-- Work required --
Look through the material that follows and show every line with the string "when".

-- The data --
(** C2, as amended: when the command line gives [--tag-type] a value
    outside {head, release, release-latest}, other than the value ["--"]
    attached with an equals sign, the program exits during argument
    parsing and does nothing else (no copy, no login, no build).  The exit
    status is 2, except that it can be 0 when a help option ([-h],
    [--help] or an abbreviation of it) stands before the offending
    [--tag-type]: the parser then prints the help and exits before it
    looks at the value. *)
Theorem invalid_tag_type_rejected v before attached argv env :
  tag_type_given v before attached argv ->
  PyStr.mem v tag_type_choices = false ->
  (attached = true -> v <> "--") ->
  exists st,
    run argv env = (SysExit st, [])
    /\ (st = 2%Z \/ (st = 0%Z /\ existsb selects_help before = true)).
Proof.
  intros Hg Hv Hdash.
  destruct (invalid_tag_type_parse v before attached argv Hg Hv Hdash)
    as (st & Hp & Hst).
  exists st. split; [now apply run_rejected | exact Hst].
Qed.

Lemma invalid_tag_type_rejected_witness :
  run ["--push"; "--tag=nightly"] env_ok = (SysExit 2, [])
  /\ run ["--tag-type"; "--"; "--push"] env_ok = (SysExit 2, []).
Proof.
  split.
  - destruct (invalid_tag_type_rejected "nightly" ["--push"] true
                ["--push"; "--tag=nightly"] env_ok) as (st & Hrun & Hst).
    + exact (given_explicit "nightly" ["--push"] "--tag=nightly"
               (Argparse.StoreAction (Some tag_type_choices) set_tag_type)
               [] eq_refl).
    + reflexivity.
    + discriminate.
    + destruct Hst as [-> | [_ Hh]]; [exact Hrun | discriminate Hh].
  - destruct (invalid_tag_type_rejected "--" [] false
                ["--tag-type"; "--"; "--push"] env_ok) as (st & Hrun & Hst).
    + exact (given_next "--" [] "--tag-type"
               (Argparse.StoreAction (Some tag_type_choices) set_tag_type)
               ["--push"] eq_refl).
    + reflexivity.
    + discriminate.
    + destruct Hst as [-> | [_ Hh]]; [exact Hrun | discriminate Hh].
Defined.

(** C2, as stated, fails: [--help --tag-type bogus] gives [--tag-type] a
    value outside its choices, and the program exits with status 0. *)
Lemma invalid_tag_type_after_help :
  tag_type_given "bogus" ["--help"] false ["--help"; "--tag-type"; "bogus"]
  /\ PyStr.mem "bogus" tag_type_choices = false
  /\ run ["--help"; "--tag-type"; "bogus"] env_ok = (SysExit 0, []).
Proof.
  split; [ | split; reflexivity].
  exact (given_next "bogus" ["--help"] "--tag-type"
           (Argparse.StoreAction (Some tag_type_choices) set_tag_type)
           [] eq_refl).
Qed.

(** The value left out of C2: an attached ["--"] is dropped before the
    choices are looked at, the empty list is stored as the tag type, and
    the job runs. *)
Lemma attached_dashes_accepted :
  tag_type_given "--" [] true ["--tag-type=--"]
  /\ parse_args ["--tag-type=--"]
     = Argparse.Parsed (mkNamespace (VList []) false (VList ["ubuntu"; "alpine"]))
  /\ commands_of (snd (run ["--tag-type=--"] env_ok)) = [copy_command; command].
Proof.
  split; [ | split; reflexivity].
  exact (given_explicit "--" [] "--tag-type=--"
           (Argparse.StoreAction (Some tag_type_choices) set_tag_type)
           [] eq_refl).
Qed.

(* ------------------------------------------------------------------ *)
(** ** What an accepted command line determines *)

Lemma store_one choices v val :
  Argparse.get_values choices [v] = Some val ->
  (v = "--" /\ val = VList [])
  \/ (v <> "--" /\ val = VStr v /\ Argparse.check_value choices v = true).
Proof.
  rewrite get_values_one.
  destruct (String.eqb_spec v "--") as [E | E].
  - intros [= <-]. now left.
  - destruct (Argparse.check_value choices v); [ | discriminate].
    intros [= <-]. right. repeat split. exact E.
Qed.

(** the effect of one option that the parser got past *)
Lemma consume_option_step a o e (following : list Item) ns tuples n ns' :
  In (o, a) parser_options ->
  Forall arg_ok following ->
  Argparse.consume_optional Namespace parser_options
    (Argparse.Tuple (Some a) o e) following = Some (tuples, n) ->
  Argparse.take_actions Namespace ns tuples = inr ns' ->
  skip_ok n following
  /\ a <> Argparse.HelpAction
  /\ ((o = "--tag-type"
       /\ exists val, ns' = set_tag_type val ns
                      /\ (valid_tag val = true
                          \/ (val = VList [] /\ e = Some "--")))
      \/ (o = "--push" /\ ns' = set_push ns)
      \/ (o = "--os"
          /\ exists val, ns' = set_os val ns
                         /\ (is_str val = true
                             \/ (val = VList [] /\ e = Some "--")))).
Proof.
  intros Hin Hargs. cbn [parser_options In] in Hin.
  destruct Hin as [E | [E | [E | [E | [E | []]]]]]; injection E as <- <-.
  - (* -h *)
    destruct e as [ex |]; argp.
    + pose proof (consume_explicit_help ex following) as H.
      destruct (Argparse.consume_explicit _ _ _ _ _ _) as [[tuples' n'] |];
        [ | discriminate].
      destruct H as [rest ->]. intros [= <- <-]. argp. discriminate.
    + intros [= <- <-]. argp. discriminate.
  - (* --help *)
    destruct e as [[| e0 e'] |]; argp; try discriminate.
    intros [= <- <-]. argp. discriminate.
  - (* --tag-type *)
    assert (Hexplicit : forall ex,
               match
                 match Argparse.get_values (Some tag_type_choices) [ex] with
                 | Some value => inr (set_tag_type value ns)
                 | None => @inl Z Namespace 2%Z
                 end
               with
               | inl status => inl status
               | inr ns1 => inr ns1
               end = @inr Z Namespace ns' ->
               exists val, ns' = set_tag_type val ns
                           /\ (valid_tag val = true
                               \/ (val = VList [] /\ Some ex = Some "--"))).
    { intros ex.
      destruct (Argparse.get_values _ _) as [val |] eqn:Hg; [ | discriminate].
      intros [= <-]. exists val. split; [reflexivity | ].
      destruct (store_one _ _ _ Hg) as [[-> ->] | (_ & -> & Hc)]; auto. }
    destruct e as [[| e0 e'] |]; argp.
    + intros [= <- <-]. argp. intros H.
      split; [exact I | split; [discriminate | left]]. auto.
    + intros [= <- <-]. argp. intros H.
      split; [exact I | split; [discriminate | left]]. auto.
    + destruct following as [| [v [| | t]] r]; argp; try discriminate.
      intros [= <- <-]. argp. intros H.
      split; [exact I | split; [discriminate | left]].
      split; [reflexivity | ].
      destruct (Hexplicit v H) as (val & -> & [Hv | [_ [= ->]]]); eauto.
      inversion Hargs as [| x l Hx _]; subst. now elim (Hx eq_refl).
  - (* --push *)
    destruct e as [[| e0 e'] |]; argp; try discriminate.
    intros [= <- <-]. argp. intros [= <-].
    split; [exact I | split; [discriminate | auto]].
  - (* --os *)
    assert (Hexplicit : forall ex,
               match
                 match Argparse.get_values None [ex] with
                 | Some value => inr (set_os value ns)
                 | None => @inl Z Namespace 2%Z
                 end
               with
               | inl status => inl status
               | inr ns1 => inr ns1
               end = @inr Z Namespace ns' ->
               exists val, ns' = set_os val ns
                           /\ (is_str val = true
                               \/ (val = VList [] /\ Some ex = Some "--"))).
    { intros ex.
      destruct (Argparse.get_values _ _) as [val |] eqn:Hg; [ | discriminate].
      intros [= <-]. exists val. split; [reflexivity | ].
      destruct (store_one _ _ _ Hg) as [[-> ->] | (_ & -> & Hc)]; auto. }
    destruct e as [[| e0 e'] |]; argp.
    + intros [= <- <-]. argp. intros H.
      split; [exact I | split; [discriminate | right; right]]. auto.
    + intros [= <- <-]. argp. intros H.
      split; [exact I | split; [discriminate | right; right]]. auto.
    + destruct following as [| [v [| | t]] r]; argp; try discriminate.
      intros [= <- <-]. argp. intros H.
      split; [exact I | split; [discriminate | right; right]].
      split; [reflexivity | ].
      destruct (Hexplicit v H) as (val & -> & [Hv | [_ [= ->]]]); eauto.
      inversion Hargs as [| x l Hx _]; subst. now elim (Hx eq_refl).
Qed.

-- Expected answer --
(** C2, as amended: when the command line gives [--tag-type] a value
    status is 2, except that it can be 0 when a help option ([-h],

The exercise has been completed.